FITARA is a significant opportunity for improvement for the IT community, but more needs to happen on metrics. The good news is that the federal government understands this issue. Programs such as 18F Digital Services—a team of designers and developers housed in the General Services Administration who provide consultation for government projects—has called for a focus on metrics, especially when it comes to measuring impact, outcomes, and the contribution of IT to innovation.

Specifically, 18F encourages government agencies to develop metrics to evaluate performance from start to finish. They also emphasize the importance of performance metrics (e.g. response time, uptime, system maintenance) in defining contracts to set right expectations for performance early on. Finally, 18F implores agencies to use data to guide decisions. In short, for agencies to succeed with their IT programs, they must deploy metrics early, thoroughly, decisively, and consistently; they must also use the outputs to inform decisions on improvements.

In Creating a Balanced Portfolio of Information Technology Metrics, I report on the state of IT metrics in government from the perspective of federal, state, and local CIOs. I interviewed 27 CIOs who discussed their successes, failures, ideas, challenges, and frustrations with establishing and utilizing IT metrics. Below are key challenges that the CIOs identified:

  • Many IT metrics will depend on other organizational units meeting their performance targets
  • IT metrics require a focus on long-term planning
  • CIOs will need to coordinate efforts to integrate metrics and develop standards for comparison
  • IT departments must have the ability to collect real-time data on IT operations

The challenges mentioned above are simplified versions of the complexities CIOs deal with when attempting to strengthen IT across their agency. Flawed organizational processes that reward short-term thinking often win out over long-term planning, which places CIOs in a position of neglecting metrics for less important matters. In the report, I offer 14 recommendations for CIOs of all levels to begin to tackle metric design and establishment within their organizations. The recommendations are organized in order of metric design, implementation, and evaluation.
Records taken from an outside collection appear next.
(** A step that moves one thread: [k] are the tasks whose turn ends. *)
Lemma overwrite_fibers p tid q q' s' g sub fin k :
  fibers_inv p -> pcs p !! tid = Some q ->
  running_of q ++ m_tasks (sched p) ≡ₚ k ++ running_of q' ++ m_tasks s' ->
  m_tasks s' ⊆ m_tasks (sched p) ->
  (forall f, f ∈ fibers_of (running (delete tid (pcs p)) ++ m_tasks s') -> g f = states p f) ->
  (forall b t, q' = Took b t -> task_ok g t) ->
  fibers_inv (mkPool s' (<[tid := q']> (pcs p)) g sub fin).
Proof.
  intros [Hn Ht Hk] Hq Hperm Hsub Hg Htook. split; cbn [sched pcs states].
  - unfold held in *. cbn [sched pcs]. rewrite running_insert.
    rewrite (running_delete (pcs p) tid q Hq), <- app_assoc, (Permutation_app_swap_app (running_of q)) in Hn.
    rewrite Hperm in Hn. rewrite <- app_assoc, (Permutation_app_swap_app (running_of q')).
    unfold fibers_of in *. rewrite !bind_app in *. apply NoDup_app in Hn as (H1 & H2 & H3). apply NoDup_app in H3 as (_ & _ & H3).
    apply NoDup_app. split_and!; [done| |done]. intros f Hf Hf'. apply (H2 f Hf). apply elem_of_app. by right.
  - intros t Hin. apply (task_ok_ext (states p)); [|by apply Ht, Hsub]. intros f Hf. apply Hg, elem_of_fibers. exists t.
    split; [|done]. apply elem_of_app. by right.
  - intros d b t. rewrite lookup_insert. case_decide as Hd; [intros [= ->]; by apply (Htook b)|]. intros Hdq.
    apply (task_ok_ext (states p)); [|by apply (Hk d b)]. intros f Hf. apply Hg, elem_of_fibers. exists t.
    split; [|done]. apply elem_of_app. left. apply (elem_of_running _ d (Took b t)); [|by left]. by rewrite lookup_delete_ne.
Qed.

(** The fiber of a task in a turn is nobody else's. *)
Lemma turn_fiber p tid q t f :
  fibers_inv p -> pcs p !! tid = Some q -> running_of q = [t] -> task_fiber t = Some f ->
  f ∉ fibers_of (running (delete tid (pcs p)) ++ m_tasks (sched p)).
Proof.
  intros [Hn _ _] Hq Hr Hf. unfold held in Hn. rewrite (running_delete (pcs p) tid q Hq), Hr in Hn.
  cbn [app fibers_of mbind list_bind] in Hn. rewrite Hf in Hn. cbn [option_list app] in Hn. by apply NoDup_cons in Hn as [? _].
Qed.

Lemma set_fiber_rest p tid q t st :
  fibers_inv p -> pcs p !! tid = Some q -> running_of q = [t] ->
  forall f, f ∈ fibers_of (running (delete tid (pcs p)) ++ m_tasks (sched p)) -> set_fiber t st (states p) f = states p f.
Proof. intros Hi Hq Hr f Hin. apply set_fiber_other. intros Hf. by apply (turn_fiber p tid q t f Hi Hq Hr Hf). Qed.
Benefits of public sector IT metrics

Developing performance metrics for IT projects in the public sector has the potential to transform the way we manage IT investments and deploy our IT capabilities in several ways. First, it will allow CIOs to share key performance data with internal and external stakeholders. Second, designing client-centric metrics allows CIOs to trace the impact of IT on business operations, service delivery, and goal attainment (see my article in FCW for more details). Third, metrics allow us to move beyond “one-off-incidents” and see the broader picture of IT performance. Put differently, if a system is up and running 99.9% of the time, we should not get too hung up on minor inconveniences during its 0.01% downtime. Too often, the stories of the 0.01% dominate the conversation.

Finally, IT metrics ensure that tax-dollars are being used effectively. This is a non-trivial issue given that we expect all levels of government to increase their investments in IT. Additionally, our agencies are more dependent on IT to achieve their mission objectives than ever before. Innovative uses of IT are also critical to tackling some of our most complex social challenges.  Whether it is developing communities, reducing recidivism, bettering health and educational programs, or bolstering national security, we will be able to apply IT systems to outcomes that we care about through judicious use of IT metrics.